SINGAPORE: More COVID-19 patients will be able to recover at home from Saturday (Sep 18) after the Ministry of Health (MOH) expanded it to include people up to 69 years old who are fully vaccinated.
It was previously announced that home recovery would be the default care management model for eligible patients less than 50 years old.
Data continues to show that fully vaccinated people are less at risk of severe illness, especially those under the age of 70 years, said MOH on Friday.
"This allows more COVID-19 patients to recover within the comfort of their homes, and for us to further direct our hospitals resources to those who really need more intensive care."
Here's what you need to know:
HOW DO I KNOW IF I AM ELIGIBLE FOR HOME RECOVERY?
As soon as a person tests positive for COVID-19, home recovery can start immediately if they meet these requirements:
- Fully vaccinated
- Aged 12 to 69 years old
- No severe comorbidities or illnesses
- Able to self-isolate in a room, preferably with an attached bathroom
- Have no household members who are more than 80 years old, or are in one of the vulnerable groups. This includes those who are pregnant and those with weakened immune response or multiple comorbidities
DO I NEED TO GO TO A HOSPITAL FIRST?
There is no need to go to a hospital or community care facility if an infected individual fulfils the requirements above.
On the first day of their home recovery, patients will have to undergo an initial remote assessment by a telemedicine provider to ensure that they are clinically well.
They will then be issued with an isolation order of 10 days and may be tagged with an electronic monitoring device to ensure they remain in their designated room at home.
The room should be well-ventilated and have the windows open.
CAN CHILDREN WITH COVID-19 ALSO RECOVER AT HOME?
Parents are allowed and encouraged to bring their infected children home if they are at least five years old and do not have comorbidities or underlying illnesses.
Last week, the health ministry said that there were requests from parents to bring their infected children home as they are often well with no symptoms, and parents prefer to be able to take care of them at home.
"For these children, they will first be assessed by the hospital to be clinically fit for home recovery, before sending them back home for their recovery journey," added the ministry.
WHAT SUPPORT MEASURES ARE AVAILABLE FOR HOME RECOVERY?
An officer, called a Home Recovery Buddy, will be in touch with the infected individual recovering at home to walk them through the journey, said MOH.
If required, the individual will receive a care pack containing a thermometer, pulse oximeter, surgical masks and hand sanitiser.
"COVID-19 patients should monitor, measure and record their health signs such as body temperature, pulse rate and blood oxygen saturation (SpO2) at least once a day using the care diary provided to them," said the ministry.
When the care pack is delivered, the patient may pass their TraceTogether token to the officer so that their close contacts can be identified for contact tracing purposes, added MOH.
In the event that any medical assistance is required, patients will also have 24/7 access to their designated telemedicine provider.

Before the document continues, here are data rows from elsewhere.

(* ===== verification/Json.v ===== *)
(** * Json: the json codec (pkg/codec/json.go)

    The top-level walk that captures the fields, the conversion of each capture,
    the fast path for timestamps, the unescaping of strings and Decode. The
    scratch buffers are left out: nothing is read from one that was not written
    to it in the same call. *)
From Stdlib Require Import Ascii String.
From stdpp Require Import strings.
From S2P Require Import Prelude GoBase GoStrings GoFloat GoTime Event Projection Codec JsonScan.

(** ** Escapes *)

Definition hex_value (c : ascii) : option Z :=
  let b := byte_of c in
  if in_range 48 57 b then Some (b - 48)
  else if in_range 97 102 b then Some (b - 97 + 10)
  else if in_range 65 70 b then Some (b - 65 + 10)
  else None.

(** The loop of hex4 over a four-byte slice. *)
Fixpoint hex_loop (l : list ascii) (v : Z) : codec_error + Z :=
  match l with
  | [] => inr v
  | ch :: l =>
      match hex_value ch with
      | Some d => hex_loop l (Z.lor (Z.shiftl v 4) d)
      | None => inl ErrMalformed
      end
  end.

Definition hex4 (a b c d : ascii) : codec_error + Z := hex_loop [a; b; c; d] 0.

(** utf16.IsSurrogate and utf16.DecodeRune *)
Definition IsSurrogate (r : Z) : bool := (55296 <=? r) && (r <? 57344).
Definition utf16_DecodeRune (r1 r2 : Z) : Z :=
  if (55296 <=? r1) && (r1 <? 56320) && (56320 <=? r2) && (r2 <? 57344)
  then Z.shiftl (r1 - 55296) 10 + (r2 - 56320) + 65536
  else RuneError.

(** What follows the 'u' of an escape: the rune and the rest. *)
Definition decodeUnicodeEscape (src : string) : codec_error + (Z * string) :=
  match src with
  | String a (String b (String c (String d rest))) =>
      first ← hex4 a b c d;
      if IsSurrogate first then
        match rest with
        | String s (String u (String e (String f (String g (String h rest'))))) =>
            if Ascii.eqb s backslash && Ascii.eqb u "u" then
              second ← hex4 e f g h;
              let combined := utf16_DecodeRune first second in
              if combined =? RuneError then inr (RuneError, rest) else inr (combined, rest')
            else inr (RuneError, rest)
        | _ => inr (RuneError, rest)
        end
      else inr (first, rest)
  | _ => inl ErrMalformed
  end.

(** What the byte behind a backslash stands for. *)
Definition simple_escape (c : ascii) : option ascii :=
  if Ascii.eqb c quote then Some quote
  else if Ascii.eqb c backslash then Some backslash
  else if Ascii.eqb c "/" then Some "/"%char
  else if Ascii.eqb c "b" then Some (ascii_of 8)
  else if Ascii.eqb c "f" then Some (ascii_of 12)
  else if Ascii.eqb c "n" then Some (ascii_of 10)
  else if Ascii.eqb c "r" then Some (ascii_of 13)
  else if Ascii.eqb c "t" then Some (ascii_of 9)
  else None.

(** The loop of unescape: every round takes a byte, so the length is fuel enough. *)
Fixpoint unescape_loop (fuel : nat) (src : string) : codec_error + string :=
  match fuel, src with
  | _, "" => inr ""
  | O, _ => inl ErrMalformed
  | S fuel, String ch src =>
      if negb (Ascii.eqb ch backslash) then
        dst ← unescape_loop fuel src; inr (String ch dst)
      else
        match src with
        | "" => inl ErrMalformed
        | String e src =>
            if Ascii.eqb e "u" then
              '(r, src) ← decodeUnicodeEscape src;
              dst ← unescape_loop fuel src; inr (EncodeRune r +:+ dst)
            else
              match simple_escape e with
              | Some c => dst ← unescape_loop fuel src; inr (String c dst)
              | None => inl ErrMalformed
              end
        end
  end.

Definition unescape (src : string) : codec_error + string := unescape_loop (String.length src) src.

(** ** Timestamps *)

Fixpoint atoiN_loop (s : string) (n : Z) : option Z :=
  match s with
  | "" => Some n
  | String ch s => if isDigit ch then atoiN_loop s (n * 10 + digit ch) else None
  end.
Definition atoiN (s : string) : option Z := atoiN_loop s 0.

(** [b[i:j]] and [b[i]] *)
Definition slice (i j : nat) (s : string) : string := string_take (j - i) (string_drop i s).
Definition byte_at (i : nat) (c : ascii) (s : string) : bool := bool_decide (String.get i s = Some c).

(** The digits behind the period: the first nine count. *)
Definition rfc3339_fraction (s : string) : option (Z * string) :=
  match s with
  | String "." s' =>
      let '(ds, rest) := span_digits s' in
      if bool_decide (ds = "") then None else Some (scaled 9 ds, rest)
  | _ => Some (0, s)
  end.

(** Whether a "Z" or an offset is all that is left: the offset in seconds. *)
Definition rfc3339_zone (s : string) : option Z :=
  match s with
  | "" => None
  | String c _ =>
      if Ascii.eqb c "Z" then (if (String.length s =? 1)%nat then Some 0 else None)
      else if Ascii.eqb c "+" || Ascii.eqb c "-" then
        if negb (String.length s =? 6)%nat || negb (byte_at 3 ":" s) then None
        else
          offHour ← atoiN (slice 1 3 s);
          offMin ← atoiN (slice 4 6 s);
          let offset := offHour * 3600 + offMin * 60 in
          Some (if Ascii.eqb c "-" then - offset else offset)
      else None
  end.

Definition parseRFC3339 (b : string) : option Time :=
  if (String.length b <? 20)%nat || negb (byte_at 4 "-" b) || negb (byte_at 7 "-" b)
     || negb (byte_at 10 "T" b) || negb (byte_at 13 ":" b) || negb (byte_at 16 ":" b) then None
  else
    year ← atoiN (slice 0 4 b);
    month ← atoiN (slice 5 7 b);
    day ← atoiN (slice 8 10 b);
    hour ← atoiN (slice 11 13 b);
    minute ← atoiN (slice 14 16 b);
    second ← atoiN (slice 17 19 b);
    '(nanos, rest) ← rfc3339_fraction (string_drop 19 b);
    offset ← rfc3339_zone rest;
    let t := time_Date year month day hour minute second nanos offset in
    if bool_decide (time_fields t offset = (year, month, day, hour, minute, second)) then Some t else None.

(** ** The codec *)

Record jsonCodec := mkJson {
  names : gmap string (list field);
  opMap : gmap string Op;
  opNames : gmap string Op;
  publishers : interner;
  topics : interner;
  maxPayloadBytes : Z;
  maxKeyBytes : Z;
  maxDepth : Z;
  retainRaw : bool
}.

Definition set_topics (c : jsonCodec) (i : interner) : jsonCodec :=
  mkJson (names c) (opMap c) (opNames c) (publishers c) i (maxPayloadBytes c) (maxKeyBytes c)
    (maxDepth c) (retainRaw c).
Definition set_publishers (c : jsonCodec) (i : interner) : jsonCodec :=
  mkJson (names c) (opMap c) (opNames c) i (topics c) (maxPayloadBytes c) (maxKeyBytes c)
    (maxDepth c) (retainRaw c).

(** One field's raw value, recorded during the scan. *)
Record capture := mkCapture { craw : string; ckind : kind; cescape : bool; cseen : bool }.

Abbreviation captures := (field → capture).
Definition no_captures : captures := λ _, mkCapture "" KNull false false.
Definition capture_at (f : field) (cp : capture) (caps : captures) : captures :=
  λ g, if decide (g = f) then cp else caps g.

Definition present (cp : capture) : bool := cseen cp && negb (bool_decide (ckind cp = KNull)).

(** [raw[1 : len(raw)-1]] *)
Definition inner (raw : string) : string := slice 1 (String.length raw - 1) raw.

Section codec.
Context `{UnicodeTables} `{FloatOverflow}.

Definition newJSON (cfg : gmap string string) : codec_error + jsonCodec :=
  names ← field_names cfg configKeys ∅;
  opMap ← parseOpMapping (default "" (cfg !! "opMapping"));
  maxPayloadBytes ← intConfig cfg "maxPayloadBytes" defaultMaxPayloadBytes;
  maxKeyBytes ← intConfig cfg "maxKeyBytes" defaultMaxKeyBytes;
  maxDepth ← intConfig cfg "maxDepth" defaultMaxDepth;
  retainRaw ← boolConfig cfg "retainRaw";
  inr (mkJson names opMap builtinOpNames (newInterner defaultMaxPublishers)
         (newInterner defaultMaxPublishers) maxPayloadBytes maxKeyBytes maxDepth retainRaw).

(** The event fields a JSON key feeds. *)
Definition lookup (c : jsonCodec) (name : string) (escaped : bool) : list field :=
  if negb escaped then default [] (names c !! name)
  else match unescape name with
       | inl _ => []
       | inr decoded => default [] (names c !! decoded)
       end.

(** ** The scan *)

(** The loop of scan over the members of the top-level object. *)
Fixpoint scan_members (fuel : nat) (c : jsonCodec) (s : string) (caps : captures)
    : option (codec_error + captures) :=
  match fuel with
  | O => None
  | S fuel =>
      let? (name, escaped, s) := Some (scanString (ws s)) in
      match eat ":" (ws s) with
      | None => fail ErrMalformed
      | Some s =>
          let s := ws s in
          let wanted := lookup c name escaped in
          let? (k, esc, rest) := scanValue (maxDepth c) (scan_fuel s) 0 s in
          let cp := mkCapture (string_take (String.length s - String.length rest) s) k esc true in
          let caps := foldl (λ caps f, capture_at f cp caps) caps wanted in
          let rest := ws rest in
          match eat "," rest with
          | Some s => scan_members fuel c s caps
          | None =>
              match eat "}" rest with
              | None => fail ErrMalformed
              | Some s => Some (_ ← eof s; inr caps)
              end
          end
      end
  end.

Definition scan (c : jsonCodec) (b : string) : option (codec_error + captures) :=
  match eat "{" (ws b) with
  | None => fail ErrMalformed
  | Some s =>
      let s := ws s in
      match eat "}" s with
      | Some s => Some (_ ← eof s; inr no_captures)
      | None => scan_members (scan_fuel s) c s no_captures
      end
  end.

(** ** Conversions *)

Definition json_string (cp : capture) : codec_error + string :=
  if negb (present cp) then inr ""
  else if negb (bool_decide (ckind cp = KString)) then inl ErrMalformed
  else
    let body := inner (craw cp) in
    if negb (cescape cp) then inr body else unescape body.

Definition internedString (i : interner) (cp : capture) : interner * (codec_error + string) :=
  if present cp && bool_decide (ckind cp = KString) && negb (cescape cp) then
    let '(i, s) := intern_get i (inner (craw cp)) in (i, inr s)
  else (i, json_string cp).

Definition boundedString (c : jsonCodec) (cp : capture) : codec_error + string :=
  if present cp && bool_decide (ckind cp = KString)
     && (Z.of_nat (String.length (craw cp)) - 2 >? maxKeyBytes c) then inl ErrTooLarge
  else
    s ← json_string cp;
    if Z.of_nat (String.length s) >? maxKeyBytes c then inl ErrTooLarge else inr s.

Definition json_bytes (cp : capture) : codec_error + option string :=
  if negb (present cp) then inr None
  else s ← json_string cp; inr (Some s).

Fixpoint isFloatLiteral (raw : string) : bool :=
  match raw with
  | "" => false
  | String ch raw => Ascii.eqb ch "." || Ascii.eqb ch "e" || Ascii.eqb ch "E" || isFloatLiteral raw
  end.

(** The digits of a captured number or numeric string. *)
Definition number_text (cp : capture) : codec_error + string :=
  match ckind cp with
  | KNumber => if isFloatLiteral (craw cp) then inl ErrMalformed else inr (craw cp)
  | KString => inr (inner (craw cp))
  | _ => inl ErrMalformed
  end.

Definition json_uint (cp : capture) : codec_error + Z :=
  if negb (present cp) then inr 0
  else raw ← number_text cp; or_err ErrMalformed (ParseUint raw).

Definition json_int (cp : capture) : codec_error + Z :=
  if negb (present cp) then inr 0
  else raw ← number_text cp; or_err ErrMalformed (ParseInt raw).

(** The path that does not go through the fast parser. *)
Definition timestamp_text (s : string) : codec_error + Time :=
  if bool_decide (s = "") then inr zero_time
  else
    match time_Parse s with
    | Some ts => inr ts
    | None => n ← or_err ErrMalformed (ParseInt s); inr (unixTimestamp n)
    end.

Definition timestamp (cp : capture) : codec_error + Time :=
  if negb (present cp) then inr zero_time
  else
    match ckind cp with
    | KString =>
        match (if cescape cp then None else parseRFC3339 (inner (craw cp))) with
        | Some ts => inr ts
        | None => s ← json_string cp; timestamp_text s
        end
    | KNumber =>
        if isFloatLiteral (craw cp) then inl ErrMalformed
        else n ← or_err ErrMalformed (ParseInt (craw cp)); inr (unixTimestamp n)
    | _ => inl ErrMalformed
    end.

Definition json_ttl (cp : capture) : codec_error + option Duration :=
  if negb (present cp) then inr None
  else
    match ckind cp with
    | KNumber =>
        if isFloatLiteral (craw cp) then
          seconds ← or_err ErrMalformed (ParseFloat (craw cp));
          inr (Some (int64_of_float (float_mul seconds (float_of_Z time_Second))))
        else
          seconds ← or_err ErrMalformed (ParseInt (craw cp));
          inr (Some (i64 (seconds * time_Second)))
    | KString =>
        s ← json_string cp;
        d ← or_err ErrMalformed (ParseDuration s);
        inr (Some d)
    | _ => inl ErrMalformed
    end.

Definition resolveOp (c : jsonCodec) (cp : capture) : codec_error + Op :=
  if negb (present cp) then inl ErrMissingField
  else if negb (bool_decide (ckind cp = KString)) then inl ErrMalformed
  else if negb (cescape cp) then resolve_name (opMap c) (opNames c) (inner (craw cp))
  else
    name ← json_string cp;
    match opMap c !! name with
    | Some op => inr op
    | None => or_err ErrUnknownOp (ParseOp name)
    end.

(** ** Decode *)

Definition assign (c : jsonCodec) (caps : captures) (dst : Event.t) : jsonCodec * (codec_error + Event.t) :=
  match resolveOp c (caps fieldOp) with
  | inl err => (c, inl err)
  | inr op =>
      let '(i, publisher) := internedString (publishers c) (caps fieldPublisher) in
      (set_publishers c i,
       publisher ← publisher;
       epoch ← json_uint (caps fieldEpoch);
       seq ← json_uint (caps fieldSeq);
       publishedAt ← timestamp (caps fieldTimestamp);
       key ← boundedString c (caps fieldKey);
       member ← boundedString c (caps fieldMember);
       value ← json_bytes (caps fieldValue);
       delta ← json_int (caps fieldDelta);
       ttl ← json_ttl (caps fieldTTL);
       inr (Event.mk publisher epoch seq publishedAt (ObservedAt dst) (Topic dst) op key member value
              delta ttl None))
  end.

(** [None] is a scan that has run out of fuel. On an error the event is not used. *)
Definition Decode_fuel (c : jsonCodec) (payload topic : string) (observed : Time)
    : jsonCodec * option (codec_error + Event.t) :=
  if Z.of_nat (String.length payload) >? maxPayloadBytes c then (c, fail ErrTooLarge)
  else
    let '(i, topic) := intern_get (topics c) topic in
    let c := set_topics c i in
    match scan c payload with
    | None => (c, None)
    | Some (inl err) => (c, fail err)
    | Some (inr caps) =>
        let '(c, res) := assign c caps (blank observed topic) in
        (c, Some (e ← res;
                  let e := if retainRaw c then set_Raw (Some payload) e else e in
                  match Validate e with Some err => inl (ErrEvent err) | None => inr e end))
    end.

Definition Decode (c : jsonCodec) (payload topic : string) (observed : Time) : jsonCodec * (codec_error + Event.t) :=
  let '(c, res) := Decode_fuel c payload topic observed in (c, default (inl ErrMalformed) res).
End codec.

WILL I BE ABLE TO INTERACT WITH HOUSEHOLD MEMBERS?
The patients must avoid any physical or face-to-face contact with the rest of the household, to prevent any onward transmission of the virus, said MOH. Visitors are also not allowed.
As the household members will most likely all be issued quarantine orders via SMS, there should be an arrangement for contactless deliveries when ordering essential items such as food or groceries.
HOW DO I KNOW IF I HAVE RECOVERED?
On Day 6 of home recovery, the patient may contact their assigned telemedicine service provider to arrange for a polymerase chain reaction (PCR) swab to be done at home.
If the patient’s test result meets the discharge criteria - a negative PCR result or a low viral load - they may be discharged from home recovery on Day 7.
Otherwise, the patient’s home recovery period will end on Day 10 without any further tests, so long that the patient is well, said MOH.
WHAT SHOULD I DO AFTER I'M DISCHARGED?
After discharge, COVID-19 patients will no longer be subject to any movement restrictions, although they are still advised to minimise social interactions for the next seven days, MOH said.
Recovered patients may also request for a medical certificate of up to seven days from their telemedicine service provider, if they require more time to rest.